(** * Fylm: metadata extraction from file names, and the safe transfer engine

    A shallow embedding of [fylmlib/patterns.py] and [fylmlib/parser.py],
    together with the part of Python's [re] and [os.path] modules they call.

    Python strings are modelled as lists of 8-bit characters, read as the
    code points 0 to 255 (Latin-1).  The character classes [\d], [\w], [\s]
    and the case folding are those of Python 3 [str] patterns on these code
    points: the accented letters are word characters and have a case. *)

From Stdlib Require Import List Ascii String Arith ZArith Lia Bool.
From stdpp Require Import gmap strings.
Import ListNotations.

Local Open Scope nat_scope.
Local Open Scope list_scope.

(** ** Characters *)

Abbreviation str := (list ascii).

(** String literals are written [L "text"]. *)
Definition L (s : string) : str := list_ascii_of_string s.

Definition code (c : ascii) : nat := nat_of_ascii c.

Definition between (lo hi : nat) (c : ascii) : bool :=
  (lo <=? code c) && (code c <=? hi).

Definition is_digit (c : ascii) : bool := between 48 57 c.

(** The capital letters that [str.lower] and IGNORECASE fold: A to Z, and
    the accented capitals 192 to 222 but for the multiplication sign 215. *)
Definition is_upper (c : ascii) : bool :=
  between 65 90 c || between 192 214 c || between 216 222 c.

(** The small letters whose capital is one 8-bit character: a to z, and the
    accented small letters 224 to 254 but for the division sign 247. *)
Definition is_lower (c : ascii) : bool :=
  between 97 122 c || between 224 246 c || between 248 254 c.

---

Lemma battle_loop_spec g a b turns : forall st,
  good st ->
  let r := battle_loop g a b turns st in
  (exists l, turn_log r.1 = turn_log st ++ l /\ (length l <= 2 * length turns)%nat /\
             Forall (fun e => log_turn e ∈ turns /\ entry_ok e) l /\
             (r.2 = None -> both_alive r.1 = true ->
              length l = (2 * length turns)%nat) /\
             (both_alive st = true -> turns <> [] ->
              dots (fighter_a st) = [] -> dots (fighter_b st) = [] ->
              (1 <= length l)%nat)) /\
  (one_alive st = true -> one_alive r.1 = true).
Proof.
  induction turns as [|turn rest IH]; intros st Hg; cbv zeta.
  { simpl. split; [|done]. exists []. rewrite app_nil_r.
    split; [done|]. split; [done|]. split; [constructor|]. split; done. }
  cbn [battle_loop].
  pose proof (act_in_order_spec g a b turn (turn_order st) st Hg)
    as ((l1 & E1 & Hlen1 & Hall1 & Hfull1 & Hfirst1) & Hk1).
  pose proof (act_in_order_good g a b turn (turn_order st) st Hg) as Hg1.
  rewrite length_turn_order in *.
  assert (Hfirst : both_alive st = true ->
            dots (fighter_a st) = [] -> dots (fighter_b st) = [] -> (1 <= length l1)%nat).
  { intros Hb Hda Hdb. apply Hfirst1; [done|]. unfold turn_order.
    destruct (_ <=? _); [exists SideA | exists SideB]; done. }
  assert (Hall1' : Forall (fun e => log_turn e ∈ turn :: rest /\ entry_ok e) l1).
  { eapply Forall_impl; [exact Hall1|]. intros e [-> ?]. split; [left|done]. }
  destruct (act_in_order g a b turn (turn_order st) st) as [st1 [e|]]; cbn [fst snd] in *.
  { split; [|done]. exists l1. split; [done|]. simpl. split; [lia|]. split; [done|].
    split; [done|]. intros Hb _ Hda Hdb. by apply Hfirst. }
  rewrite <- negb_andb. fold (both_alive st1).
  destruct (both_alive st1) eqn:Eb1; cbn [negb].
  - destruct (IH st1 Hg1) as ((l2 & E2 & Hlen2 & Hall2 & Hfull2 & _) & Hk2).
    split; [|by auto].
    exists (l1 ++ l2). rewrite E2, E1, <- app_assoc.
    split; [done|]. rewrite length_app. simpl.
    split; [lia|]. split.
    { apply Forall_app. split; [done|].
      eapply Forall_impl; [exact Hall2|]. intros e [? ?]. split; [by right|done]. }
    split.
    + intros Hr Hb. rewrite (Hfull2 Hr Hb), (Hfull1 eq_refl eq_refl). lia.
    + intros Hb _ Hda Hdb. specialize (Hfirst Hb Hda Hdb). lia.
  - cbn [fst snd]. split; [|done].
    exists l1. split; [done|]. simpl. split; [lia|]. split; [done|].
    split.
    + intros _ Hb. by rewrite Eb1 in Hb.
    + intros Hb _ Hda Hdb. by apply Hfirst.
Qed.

Task statement
What are the lines, exactly as written above, from the line with "length l = (2" to the line with "(1 <= length l)%nat)) /\", both included? Output only those.

Exercise answer
              length l = (2 * length turns)%nat) /\
             (both_alive st = true -> turns <> [] ->
              dots (fighter_a st) = [] -> dots (fighter_b st) = [] ->
              (1 <= length l)%nat)) /\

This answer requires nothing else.